The task
Output all entries precisely.

Stored data
----------------------------------------
(* ===== verification/Gas.v ===== *)
(** * The gas engine: [internal/service/gas.go], and the fee bump of [rbf.go]

    The gas decision of one transaction: its limit, its fees and the worst-case
    cost the policy reserves.  Amounts are integers; the configured multipliers
    are IEEE double-precision numbers, which the code rounds once to a ratio
    over a million.  The replies of the node are arguments.  The properties are
    at the end: what a quote covers, and what a bump raises. *)

From Stdlib Require Import SpecFloat.

From S2P Require Import Prelude GoStrings Decimal Ethunit PolicyTypes Domain.

Local Open Scope string_scope.
Local Open Scope Z_scope.
Local Open Scope list_scope.
Local Open Scope go_scope.

(** ** Errors of the client *)

(** a Go error: its text, and the domain error in its chain if there is one *)
Record GoError := mkGoError { ge_Text : string; ge_Domain : option error; ge_NotFound : bool }.

Definition CodeInternal := "internal".
Definition CodeRPCUnreachable := "rpc.unreachable".
Definition CodeRPCChainIDMismatch := "rpc.chain_id_mismatch".
Definition CodeFundsInsufficient := "funds.insufficient".
Definition CodeTxReverted := "tx.reverted".
Definition CodeTxReplacementUnderpriced := "tx.replacement_underpriced".

Definition mapRPCErr (e : GoError) : error :=
  match ge_Domain e with
  | Some de => if bool_decide (e_Code de = CodeInternal) then New CodeRPCUnreachable (ge_Text e) else de
  | None => New CodeRPCUnreachable (ge_Text e)
  end.

Definition rpc {A} (r : res GoError A) : res error A :=
  match r with Ok a => Ok a | Err e => Err (mapRPCErr e) end.

(** strings.Contains *)
Fixpoint Contains (s sub : string) : bool :=
  String.prefix sub s || match s with "" => false | String _ s => Contains s sub end.

Definition containsAny (s : string) (subs : list string) : bool := existsb (Contains s) subs.

(** ** Doubles *)

Definition float64 : Type := spec_float.
(** the double [m * 2^e] *)
Definition double (m e : Z) : float64 := binary_normalize 53 1024 m e false.
Definition fmul : float64 → float64 → float64 := SFmul 53 1024.
Definition fadd : float64 → float64 → float64 := SFadd 53 1024.
Definition fdiv : float64 → float64 → float64 := SFdiv 53 1024.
----------------------------------------
Written reply
(* ===== verification/Gas.v ===== *)
(** * The gas engine: [internal/service/gas.go], and the fee bump of [rbf.go]

    The gas decision of one transaction: its limit, its fees and the worst-case
    cost the policy reserves.  Amounts are integers; the configured multipliers
    are IEEE double-precision numbers, which the code rounds once to a ratio
    over a million.  The replies of the node are arguments.  The properties are
    at the end: what a quote covers, and what a bump raises. *)

From Stdlib Require Import SpecFloat.

From S2P Require Import Prelude GoStrings Decimal Ethunit PolicyTypes Domain.

Local Open Scope string_scope.
Local Open Scope Z_scope.
Local Open Scope list_scope.
Local Open Scope go_scope.

(** ** Errors of the client *)

(** a Go error: its text, and the domain error in its chain if there is one *)
Record GoError := mkGoError { ge_Text : string; ge_Domain : option error; ge_NotFound : bool }.

Definition CodeInternal := "internal".
Definition CodeRPCUnreachable := "rpc.unreachable".
Definition CodeRPCChainIDMismatch := "rpc.chain_id_mismatch".
Definition CodeFundsInsufficient := "funds.insufficient".
Definition CodeTxReverted := "tx.reverted".
Definition CodeTxReplacementUnderpriced := "tx.replacement_underpriced".

Definition mapRPCErr (e : GoError) : error :=
  match ge_Domain e with
  | Some de => if bool_decide (e_Code de = CodeInternal) then New CodeRPCUnreachable (ge_Text e) else de
  | None => New CodeRPCUnreachable (ge_Text e)
  end.

Definition rpc {A} (r : res GoError A) : res error A :=
  match r with Ok a => Ok a | Err e => Err (mapRPCErr e) end.

(** strings.Contains *)
Fixpoint Contains (s sub : string) : bool :=
  String.prefix sub s || match s with "" => false | String _ s => Contains s sub end.

Definition containsAny (s : string) (subs : list string) : bool := existsb (Contains s) subs.

(** ** Doubles *)

Definition float64 : Type := spec_float.
(** the double [m * 2^e] *)
Definition double (m e : Z) : float64 := binary_normalize 53 1024 m e false.
Definition fmul : float64 → float64 → float64 := SFmul 53 1024.
Definition fadd : float64 → float64 → float64 := SFadd 53 1024.
Definition fdiv : float64 → float64 → float64 := SFdiv 53 1024.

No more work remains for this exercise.